Sunday, April 15, 2018

Belated Anniversary Celebration at Izakaya Sankyu

It was our anniversary a little over a week ago, but with everyone not feeling well, we decided to hold off on going out to dinner to celebrate until today.

We went to one of our favorite Japanese restaurants, Izakaya Sankyu, where we first went last year for Mother's Day.

The fun part of going to an izakaya is ordering a variety of food. Kai loves gyoza (pan-fried dumplings) so we had to order that. We also ordered fried oysters, mushrooms, yakitori (skewered chicken), karaage (Japanese fried chicken), chicken wings, kalbi beef, and tako yaki (ball-shape snack made with batter and filled with octopus), among others.

We could tell that Kai was feeling better as his appetite returned. We had to fight him off for the gyoza, mushrooms, oysters, and beef, especially.

We filled up, but had a little room left for dessert: green tea ice cream with kinako mochi.

Everything was yummy!

Hard to believe that we have been a family for 11 years now... my how time flies!

Saturday, April 7, 2018

Kai's Latest Creation: Lickilicky

We ended our spring break trip last weekend with Kai starting to get sick again.
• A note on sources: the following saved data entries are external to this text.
(* ===== verification/Float64.v ===== *)
(** * Go's [float64]

    IEEE 754 binary64 with round-to-nearest-even, as the Standard Library's
    executable specification [SpecFloat] defines it (precision 53, maximal
    exponent 1024). The comparison operators are Go's: every comparison with a
    NaN is false, except [!=]. *)

From Stdlib Require Export SpecFloat.
From S2P Require Import Prelude.

Abbreviation float64 := spec_float (only parsing).

Definition fprec : Z := 53.
Definition femax : Z := 1024.

Definition fadd : float64 → float64 → float64 := SFadd fprec femax.
Definition fsub : float64 → float64 → float64 := SFsub fprec femax.
Definition fmul : float64 → float64 → float64 := SFmul fprec femax.
Definition fdiv : float64 → float64 → float64 := SFdiv fprec femax.

(** [float64(n)] of an integer. *)
Definition float_of_Z (n : Z) : float64 := binary_normalize fprec femax n 0 false.

Definition fzero : float64 := S754_zero false.
Definition Inf : float64 := S754_infinity false.
Definition NegInf : float64 := S754_infinity true.
Definition NaN : float64 := S754_nan.

Definition flt (a b : float64) : bool := SFltb a b.
Definition fle (a b : float64) : bool := SFleb a b.
Definition feq (a b : float64) : bool := SFeqb a b.

(** [math.IsNaN], and [math.IsInf] with sign 1, -1 and 0. *)
Definition IsNaN (f : float64) : bool := match f with S754_nan => true | _ => false end.
Definition IsPosInf (f : float64) : bool :=
  match f with S754_infinity false => true | _ => false end.
Definition IsNegInf (f : float64) : bool :=
  match f with S754_infinity true => true | _ => false end.
Definition IsInf (f : float64) : bool := IsPosInf f || IsNegInf f.
Definition finite (f : float64) : bool := negb (IsNaN f) && negb (IsInf f).

#[export] Instance float64_eq_dec : EqDecision float64.
Proof. solve_decision. Defined.

(** ** The order

    Off NaN the comparison is a total preorder: [-0] and [+0] are equal. *)

Definition fsign (f : float64) : Z :=
  match f with
  | S754_zero _ | S754_nan => 0
  | S754_infinity s | S754_finite s _ _ => if s then -1 else 1
  end.

Lemma fcompare_nan a b : SFcompare a b = None ↔ a = NaN ∨ b = NaN.
Proof.
  destruct a as [|?| |? ? ?], b as [|?| |? ? ?]; simpl; split; intros H;
    destruct_or?; try discriminate; auto.
Qed.

Lemma fcompare_antisym a b : SFcompare b a = CompOpp <$> SFcompare a b.
Proof.
  destruct a as [|[]| |[] m e], b as [|[]| |[] m' e']; simpl; try done; f_equal.
  - rewrite (Z.compare_antisym e e'). destruct (e ?= e'); simpl; try done.
    change (Pos.compare_cont Eq m' m) with (Pos.compare m' m).
    change (Pos.compare_cont Eq m m') with (Pos.compare m m').
    by rewrite (Pos.compare_antisym m m').
  - rewrite (Z.compare_antisym e e'). destruct (e ?= e'); simpl; try done.
    change (Pos.compare_cont Eq m' m) with (Pos.compare m' m).
    change (Pos.compare_cont Eq m m') with (Pos.compare m m').
    by rewrite (Pos.compare_antisym m m').
Qed.

Lemma flt_irrefl a : flt a a = false.
Proof.
  unfold flt, SFltb. pose proof (fcompare_antisym a a) as H.
  destruct (SFcompare a a) as [[]|]; simplify_eq/=; done.
Qed.

Lemma flt_asym a b : flt a b = true → flt b a = false.
Proof.
  unfold flt, SFltb. rewrite (fcompare_antisym a b).
  by destruct (SFcompare a b) as [[]|].
Qed.

(** [!(a < b)] is [b <= a] only when neither is NaN. *)
Lemma flt_ge a b : IsNaN a = false → IsNaN b = false → flt a b = negb (fle b a).
Proof.
  intros Ha Hb. unfold flt, fle, SFltb, SFleb. rewrite (fcompare_antisym a b).
  destruct (SFcompare a b) as [[]|] eqn:E; simpl; try done.
  apply fcompare_nan in E as [->| ->]; discriminate.
Qed.

Lemma flt_not_nan a b : flt a b = true → IsNaN a = false ∧ IsNaN b = false.
Proof. unfold flt, SFltb. destruct a as [|?| |? ? ?], b as [|?| |? ? ?]; done. Qed.

(** A numeric key that the comparison orders: class, then exponent, then
    mantissa, sign applied. *)
Definition fkey (f : float64) : Z * Z * Z :=
  match f with
  | S754_infinity true => (-2, 0, 0)
  | S754_finite true m e => (-1, - e, - Z.pos m)
  | S754_zero _ | S754_nan => (0, 0, 0)
  | S754_finite false m e => (1, e, Z.pos m)
  | S754_infinity false => (2, 0, 0)
  end.

Definition key_lt (k k' : Z * Z * Z) : Prop :=
  let '(a, b, c) := k in let '(a', b', c') := k' in
  a < a' ∨ (a = a' ∧ (b < b' ∨ (b = b' ∧ c < c'))).

Lemma flt_key a b :
  IsNaN a = false → IsNaN b = false → flt a b = true ↔ key_lt (fkey a) (fkey b).
Proof.
  intros Ha Hb. unfold flt, SFltb, key_lt.
  destruct a as [sa|[]| |[] m e], b as [sb|[]| |[] m' e']; simpl in *;
    try discriminate; try (split; intros; first [lia | done]).
  - change (Pos.compare_cont Eq m m') with (Pos.compare m m').
    destruct (Z.compare_spec e e'), (Pos.compare_spec m m'); simpl; split; intros;
      try done; lia.
  - change (Pos.compare_cont Eq m m') with (Pos.compare m m').
    destruct (Z.compare_spec e e'), (Pos.compare_spec m m'); simpl; split; intros;
      try done; lia.
Qed.

Lemma key_lt_trans k1 k2 k3 : key_lt k1 k2 → key_lt k2 k3 → key_lt k1 k3.
Proof. destruct k1 as [[? ?] ?], k2 as [[? ?] ?], k3 as [[? ?] ?]. simpl. lia. Qed.

Lemma flt_trans a b c : flt a b = true → flt b c = true → flt a c = true.
Proof.
  intros H1 H2. destruct (flt_not_nan _ _ H1), (flt_not_nan _ _ H2).
  rewrite flt_key in * by done. by eapply key_lt_trans.
Qed.

Lemma fle_key a b :
  IsNaN a = false → IsNaN b = false → fle a b = true ↔ ¬ key_lt (fkey b) (fkey a).
Proof.
  intros Ha Hb. rewrite <- flt_key by done. rewrite flt_ge by done.
  destruct (fle a b); simpl; naive_solver.
Qed.

Lemma fle_refl a : IsNaN a = false → fle a a = true.
Proof. intros H. rewrite fle_key by done. destruct (fkey a) as [[? ?] ?]. simpl. lia. Qed.

Lemma fle_trans a b c :
  IsNaN b = false → fle a b = true → fle b c = true → fle a c = true.
Proof.
  intros Hb H1 H2.
  assert (IsNaN a = false) by (by destruct a, b).
  assert (IsNaN c = false) by (by destruct c, b as [|?| |? ? ?]).
  rewrite fle_key in * by done.
  destruct (fkey a) as [[? ?] ?], (fkey b) as [[? ?] ?], (fkey c) as [[? ?] ?]. simpl in *. lia.
Qed.

Lemma flt_fle a b : flt a b = true → fle a b = true.
Proof.
  intros H. destruct (flt_not_nan _ _ H) as [Ha Hb].
  apply flt_asym in H. rewrite flt_ge in H by done. by apply negb_false_iff in H.
Qed.

Lemma flt_fle_contra a b : flt a b = true → fle b a = false.
Proof.
  intros H. destruct (flt_not_nan _ _ H). rewrite flt_ge in H by done.
  by apply negb_true_iff in H.
Qed.

Lemma fle_Inf a : IsNaN a = false → fle a Inf = true.
Proof. by destruct a as [|[]| |[]]. Qed.

#[export] Hint Resolve fle_refl flt_fle fle_Inf : gonk.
Since then he got a lot worse as he was coughing a lot and feeling miserable throughout the week. He missed school every day so, including spring break, it has been three weeks since he has been in class.

While sick, he did not go swimming, of course, and did not feel like making his YouTube videos, but did do a lot of sewing and worked on his latest creation.

This character is a Pokémon called Lickilicky.

One distinguishing feature of Lickilicky is a long tongue.

Kai finished up Lickilicky today. I think his creations get better and better.

Kai is coughing less and talking more this weekend so hopefully we will finally be back in school on Monday.

Sunday, April 1, 2018

2018 Spring Vacation - Last Few Hours in D.C.

We started out our trip with Kai just getting over being sick. My wife then was sick throughout most of the vacation. And now, on our last day, we're coming full circle as Kai is back to coughing a lot just as my wife is starting to feel a little better.

We had the morning in D.C. to see something before having to head to the airport in the afternoon. Kai wanted to go back to the Museum of Natural History to take in some of the things we did not have time for yesterday. The Smithsonian museums do not have an entry fee so it is conducive for short visits and taking in a little at a time. If we had had to pay to get in, we may not have gone so late in the day yesterday when we knew we had only a couple of hours, nor this morning when we had even less time.

The section of the museum we went to first was a place where they had drawers of collections that visitors can see and touch. It included everything from fossils to preserved animals; from pressed plants to minerals, and more.

There were over 200 drawers in all.

Kai opened and looked through every single one.

By the time he was done, we had only a little time to see a few other things.

Before we left, Kai wanted to show Mom the Hope Diamond. As yesterday, there was a big crowd gathered around the display case.

And then it was time to go to the airport where we had lunch.

Our return flight was very uneventful and we made it home safely.

The ends of vacations are always a mix of emotions. But this time we're especially tired and happy to be home, and looking forward to sleeping in our own bed.